Picture a scene in which highly valued objects d’art are being examined and appraised for their worth. Laid out is a precise system for emptying your baggage, your self-worth, your memories, and displaying them in a visual system of objects, a classification order intending to be a mirror of yourself. Part performance, part interactive art, the Object Fetish Atelier (OFA) seeks to help people understand the meaning and the emotional attachment behind the things they carry with them everyday.
More than interactive art, the OFA offers a service using the metaphor of renegade art agents, who engender the user to question the objects in their posession. Today, the selection process behind the objects we buy is all the more essential, in light of the new economic order. In our consumer society, we tend to buy certain objects because we are told that it is like nothing else; in reality, we also buy certain objects because everyone else has done so. In such a way, these objects are a way for us to project onto its entity our desires, and allows us to become oneself through the accumulation of such objects. We aim to have the user question the things they own and our appraisal of these objects will imbue them with new life, allowing them to extend beyond mere objectification and rather, giving the owner a chance to develop a new love affair.
PROCESS:
Under the cloak of the OFA, we will ask participants to drop off the contents of their purse, pockets, bags, etc. onto a tray that will be engraved with a matrix that is broken down between different emotional states. The agents will than insert the tray under a camera that will take in the contents of the tray and going through an array of pixels will distinguish the objects from each other as well as their specific location on the tray. Using an algorithm in Java that we will develop, the final output will take the user’s objects and create a visual system in a spatial panoply that arranges their objects according to either: (a) emotional state; (b) color; and (c) size/shape.
PROJECT REQUIREMENTS:
In order to accomplish this, we will need to borrow a black table, on top of which we will build a hutch that will house our camera and lighting equipment. Within the hutch the trays will be inserted. Underneath the tray we will place a sheet of retro-reflective material under a sheet of clear plexi. We will also need an LCD screen to display the visual output.

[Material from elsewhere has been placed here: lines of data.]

(** * Video clip sampling and preprocessing: a model of [video_module.py]
      and [dataset.py], with the properties of the pipeline.

    Python integers are [Z].  Python floats are modelled by exact rationals
    ([Q]) extended with the IEEE special values; rounding of finite results
    is not modelled (every finite operation used below on pixel data, frame
    counts and clip lengths is exact in binary floating point for operands
    below 2^24).  Exceptions are values of [exn]; loops that the source
    writes as [while] and that may not exit take fuel. *)

From Stdlib Require Import ZArith QArith Qround Qabs String Ascii DecimalString Bool Lia Lqa Arith List.
Import ListNotations.
Open Scope Z_scope.

(** ** Exceptions, outcomes and the world *)

Inductive exn : Type :=
| AssertionError
| ValueError
| ZeroDivisionError
| IndexError
| TypeError
| FileNotFoundError
| CvError.

Inductive outcome (A : Type) : Type :=
| Ok (a : A)
| Raise (e : exn)
| OutOfFuel.

Arguments Ok {A} a.
Arguments Raise {A} e.
Arguments OutOfFuel {A}.

Definition obind {A B : Type} (m : outcome A) (k : A -> outcome B) : outcome B :=
  match m with
  | Ok a => k a
  | Raise e => Raise e
  | OutOfFuel => OutOfFuel
  end.

Notation "'let!' x ':=' m 'in' k" := (obind m (fun x => k))
  (at level 10, x name, m at level 100, k at level 200).

Definition assert (b : bool) : outcome unit :=
  if b then Ok tt else Raise AssertionError.

(** IEEE values over exact rationals. *)
Inductive fval : Type :=
| Fin (q : Q)
| PInf
| NInf
| NaN.

(** The state a call can read or change: the two global random generators
    ([numpy.random] and [random]), what has been printed, and what freshly
    allocated, uninitialised array memory holds. *)
Record world : Type := mk_world {
  np_random : nat -> Z;
  np_pos : nat;
  py_random : nat -> Z;
  py_pos : nat;
  stdout : list string;
  uninit : list nat -> fval
}.
(** * text-translator: the recursive translation engine and its markup codec

    A shallow embedding of the client component [TranslationSystem]
    (functions [translateText], [translateNestedJson], [processTranslations],
    [preprocessText], [postprocessText]) and of the server route
    [app/api/translate/route.ts] ([POST]), followed by the properties the
    specification states about them; then the handlers and the controls
    of the component ([handleFileUpload], [handleDrop], the selector, the
    input area and the button), the variant of the route that asks for
    credentials, and further properties of the code: the codec on
    marked-up strings, the client over the route, the handlers, a run
    with a provider that changes nothing, the language of the requests.

    Conventions of the embedding.
    - A JavaScript string is a [string]; its code units are the characters
      of the [string] (code units below 256), so the line terminators that
      the regular-expression dot refuses are line feed and carriage return.
    - A parsed JSON value is a [json]; an object is the list of its entries
      in [Object.entries] order, with pairwise distinct keys ([wf_json]);
      [JSON.parse] defines every key as an own property, ["__proto__"]
      included.  The objects that the code builds from [{}] by
      assignments are written with [Obj.assign]: the assignment to
      ["__proto__"] runs the setter of [Object.prototype] and adds no
      property.
    - Numbers are never inspected by the program; they are integers here.
    - The identifiers of the uuid source are the values of a function
      [uuidv4] of the number of identifiers drawn before; an object keyed
      by identifiers lists them in the order in which they were added.
    - The asynchronous functions are run to completion one after the other:
      a promise is the computation that produces its outcome.  The state
      shared by these computations is the [world]: the position in the
      stream of identifiers drawn from [uuidv4] and the log of the
      requests sent with [fetch].
    - The code starts the items of [Promise.all] together, so the requests
      of two items of an array can come in any order; here the items are
      run one after the other, from left to right.  The properties below
      are stated on the requests that are sent and on their number, not
      on the order of the requests of different items.
    - [console.error] and [console.log] are not modelled.
    - The component changes by events.  The end of the read of a file and
      the end of a run are events of their own ([step]), so that the
      selector, the input area and the files are used while a run is
      under way; [handleFileUpload], [handleDrop] and [clickTranslate]
      take a read and a run together with their ends, for the properties
      of one upload and of one run. *)

From Stdlib Require Import String Ascii List ZArith Lia Bool Arith.
From Stdlib Require Import DecimalString DecimalNat.
Import ListNotations.
Local Open Scope string_scope.

(** ** JSON values *)

#[warnings="-register-all"]
Inductive json : Type :=
| JNull
| JBool (b : bool)
| JNum (n : Z)
| JStr (s : string)
| JArr (items : list json)
| JObj (entries : list (string * json)).

(** ** JavaScript objects used as records: [o[k] = v] and [o[k]] *)

Module Obj.

Definition t (A : Type) := list (string * A).

(** Writing the own property [k] of [o]: overwrite it in place when it
    exists, else add it after the existing ones.  This is what [o[k] = v]
    does for every key but ["__proto__"]. *)
Fixpoint set {A} (k : string) (v : A) (o : t A) : t A :=
  match o with
  | [] => [(k, v)]
  | (k', v') :: o' =>
      if String.eqb k k' then (k, v) :: o' else (k', v') :: set k v o'
  end.

(** [o[k] = v] on an object [o] that was created by the literal [{}].
    For the key ["__proto__"] the assignment finds the accessor of
    [Object.prototype] and runs its setter: [v] becomes the prototype of
    [o] when it is an object or [null], nothing happens when it is
    another value, and in both cases [o] gets no property.  The
    prototype is not part of an [Obj.t]: [Object.entries] and
    [JSON.stringify] read own properties only, and the inherited
    properties that an assignment can meet here are writable data
    properties, which do not stand in the way of an own one.  (An object
    is assigned ["__proto__"] at most once here, since the keys of a
    parsed object are distinct, so the accessor is still inherited when
    it is.) *)
Definition assign {A} (k : string) (v : A) (o : t A) : t A :=
  if String.eqb k "__proto__" then o else set k v o.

ABSTRACT: For those of us without any vision impairment, the world is a visually rich environment; and we have learned to base many of our judgments and actions upon what we are able to see. For those of us without this ability however, the task becomes that much more difficult. There are several options I believe however in the future in which cameras can aid in the endeavor towards helping vision impairment become a thing of the past.
(1) THE CONTACT CAMERA
The notion of a camera as portable is important in our increasingly mobile society. The ubiquitous cell phone camera has literally infiltrated the market so much so that the cost of production is minimal yet the instant feedback is intensely satisfying. Yet despite the fact that we most always have this camera with us given our latent dependencies on cell phones, it still requires the explicit step of centering this camera over our frame of view which at times can be inconvenient and conspicuous. Enter the world of nanotechnology and biological enhancement to create the Contact Camera.

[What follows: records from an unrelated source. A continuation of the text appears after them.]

(** * The Manus / IsaacLab bridge: hand-off slot, frame assembly and flattening

    A shallow embedding of [bridge.cpp] / [bridge.hpp]:

    - the C entry points [bridge_create], [poll], and the members
      [Bridge::Bridge], [Bridge::~Bridge], [Bridge::Poll] and
      [Bridge::OnRawSkeletonStreamCallback];
    - the free store ([new] / [delete] of [ClientRawSkeletonCollection])
      as an explicit heap with a log of the objects destroyed;
    - [uint32_t] arithmetic as [Z] with its wrap-around written out;
    - indexing outside a [std::vector] or outside the caller's buffer,
      dereferencing a dangling pointer and deleting twice are undefined
      behaviour in C++ and are the outcome [UB] here.

    The mutex is not modelled: every access to the two snapshot pointers
    happens inside a lock/unlock pair, so the callback's publication and
    the swap at the head of [Bridge::Poll] are atomic steps of the model. *)

From Stdlib Require Import ZArith List Lia Bool.
From stdpp Require Import strings.
From stdpp Require Import base option list gmap.
Import ListNotations.

Local Open Scope Z_scope.

#[local] Set Warnings "-clear-no-such-hyp".

(** ** Machine integers *)

Module U32.

Definition modulus : Z := 2 ^ 32.

(** Conversion to [uint32_t]. *)
Definition wrap (z : Z) : Z := z mod modulus.

(** [a + b] on [uint32_t] operands. *)
Definition add (a b : Z) : Z := wrap (a + b).

(** The values of the type. *)
Definition in_range (z : Z) : Prop := 0 <= z < modulus.

End U32.

(** ** Outcomes *)

(** A call either completes with a value or has undefined behaviour. *)
Inductive outcome (A : Type) : Type :=
| Ok (a : A)
| UB.
Arguments Ok {A} a.
Arguments UB {A}.

Definition obind {A B : Type} (m : outcome A) (k : A -> outcome B) : outcome B :=
  match m with
  | Ok a => k a
  | UB => UB
  end.

Notation "'let!' p ':=' m 'in' k" := (obind m (fun p => k))
  (at level 10, p pattern, m at level 100, k at level 200, only parsing).

(** ** SDK types *)

(** Modelled from the spec: [ManusSDKTypes.h] is not part of the sources.
    A [float] is kept as its 32-bit pattern; the bridge only copies it. *)
Definition float32 : Type := Z.

(** Modelled from the spec: [ManusVec3], three floats. *)
Record ManusVec3 : Type := { vx : float32; vy : float32; vz : float32 }.

(** Modelled from the spec: [ManusQuaternion], four floats. *)
Record ManusQuaternion : Type :=
  { qw : float32; qx : float32; qy : float32; qz : float32 }.

(** Modelled from the spec: [ManusTransform], of which [Bridge::Poll]
    reads [position] and [rotation]. *)
Record ManusTransform : Type :=
  { position : ManusVec3; rotation : ManusQuaternion; scale : ManusVec3 }.

(** Modelled from the spec: [SkeletonNode]. *)
Record SkeletonNode : Type := { id : Z; transform : ManusTransform }.

(** Modelled from the spec: [NodeInfo], of which [Bridge::Poll] reads
    [nodeId] and [side]. *)
Record NodeInfo : Type := { nodeId : Z; side : Z }.

(** Modelled from the spec: [RawSkeletonInfo]. *)
Record RawSkeletonInfo : Type :=
  { gloveId : Z; nodesCount : Z; publishTime : Z }.

(** Modelled from the spec: [SkeletonStreamInfo], the callback's argument. *)
Record SkeletonStreamInfo : Type :=
  { si_publishTime : Z; skeletonsCount : Z }.
(** The price history is a sliding window: after any run of
    [updatePriceHistory] calls it holds the last 100 prices of the old
    history followed by the new prices, oldest first, and nothing else of
    the breaker has changed. *)
Theorem priceHistory_keeps_last_100 (b : Breaker) (ps : list Q) :
  (length (priceHistory b) <= 100)%nat ->
  let b' := updatePriceHistoryAll b ps in
  priceHistory b'
  = drop (length (priceHistory b ++ ps) - 100) (priceHistory b ++ ps)
  /\ (length (priceHistory b') <= 100)%nat
  /\ isOpen b' = isOpen b
  /\ consecutiveFailures b' = consecutiveFailures b.
Proof.
  intros Hlen b'. subst b'.
  destruct (updatePriceHistoryAll_fields ps b) as (-> & -> & ->).
  rewrite fold_pushBounded by exact Hlen.
  repeat split; try reflexivity.
  rewrite length_drop. lia.
Qed.

Lemma priceHistory_keeps_last_100_witness :
  priceHistory (updatePriceHistoryAll initial (repeat 1 99 ++ [2; 3; 4]))
  = repeat 1 97 ++ [2; 3; 4].
Proof.
  destruct (priceHistory_keeps_last_100 initial (repeat 1 99 ++ [2; 3; 4]))
    as [H _]; [cbn; lia|].
  rewrite H. reflexivity.
Defined.

(** For an open breaker the status queries agree with [reset]: [canResume]
    holds exactly when the cooldown has elapsed, which is exactly when
    [reset] closes the breaker, when [getTimeUntilResume] reads 0 and when
    the clock has reached the [canResumeAt] of [getStatus]. *)
Theorem canResume_agrees_with_reset (cfg : CircuitBreakerConfig)
    (b : Breaker) (t now : Z) :
  isOpen b = true -> triggeredAt b = Some t -> t <> 0%Z ->
  (canResume cfg b now = true <-> (cooldownPeriodMs cfg <= now - t)%Z)
  /\ (isOpen (reset cfg b now) = false <-> canResume cfg b now = true)
  /\ (getTimeUntilResume cfg b now = 0%Z <-> canResume cfg b now = true)
  /\ (0 <= getTimeUntilResume cfg b now)%Z
  /\ canResumeAt (getStatus cfg b) = Some (t + cooldownPeriodMs cfg)%Z
  /\ isTradingAllowed b = false.
Proof.
  intros Ho Ht Hnz.
  assert (Htr : triggeredAt_truthy b = Some t).
  { unfold triggeredAt_truthy. rewrite Ht.
    destruct (Z.eqb_spec t 0); [contradiction|reflexivity]. }
  unfold canResume, reset, inCooldown, getTimeUntilResume, getStatus,
    isTradingAllowed.
  cbn [canResumeAt]. rewrite Htr, Ho. cbn [negb andb].
  destruct (Z.ltb_spec (now - t) (cooldownPeriodMs cfg)) as [Hlt|Hge];
    destruct (Z.geb_spec (now - t) (cooldownPeriodMs cfg)) as [Hge'|Hlt'];
    try lia; cbn [isOpen]; rewrite ?Ho;
    repeat split; intros; try discriminate; try reflexivity; try lia.
Qed.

Current research is being done at the University of Washington to create the Bionic Contact Lens which opens up possibilities of bringing the digital world into our everyday environment, projecting information and data before our very eyes. Digital contact lenses could be embedded with microscopic electronic circuity that will allow the wearer to not analyze their environment the way a camera sees it in terms of light levels, GPS positioning, and other metadata, but also in honing the eye to a new way of perception and memory. Gone are the days of forgetting a certain event or object, the contact camera would be able to instantly transfer data over a wireless network to a databanks that would become warehouses of images, memories, emotions, information and more.
I believe that there could be further implementations of the camera that would be used towards the possible use of the contact camera as enabling the blind to see. Research done at MIT’s Center for Advanced Visual Studies has shown that projecting images past the damaged parts of the eye directly onto the retina are registered and recognized by the brain, enabling people to see. Their current prohibitive areas are currently cost and the size of the machine used for this technology which the contact camera could possibly resolve.
(2) CAMERA IN THE THIRD-DIMENSION!
Computer vision is already trained to reconstruct 3D environments from one or several images which can be simply a set of points in space or reconstructing a more complex surface model. Though currently heavy in its implementation, future models of a camera could possibly quickly produce 3D physical models to be read by the blind along with a voice recording device that would provide additional information. Although only a conceptual prototype for now, the Touch Sight camera uses these ideas by using a Braille display sheet which than displays a 3D image by embossing the surface, allowing the user to touch their photo.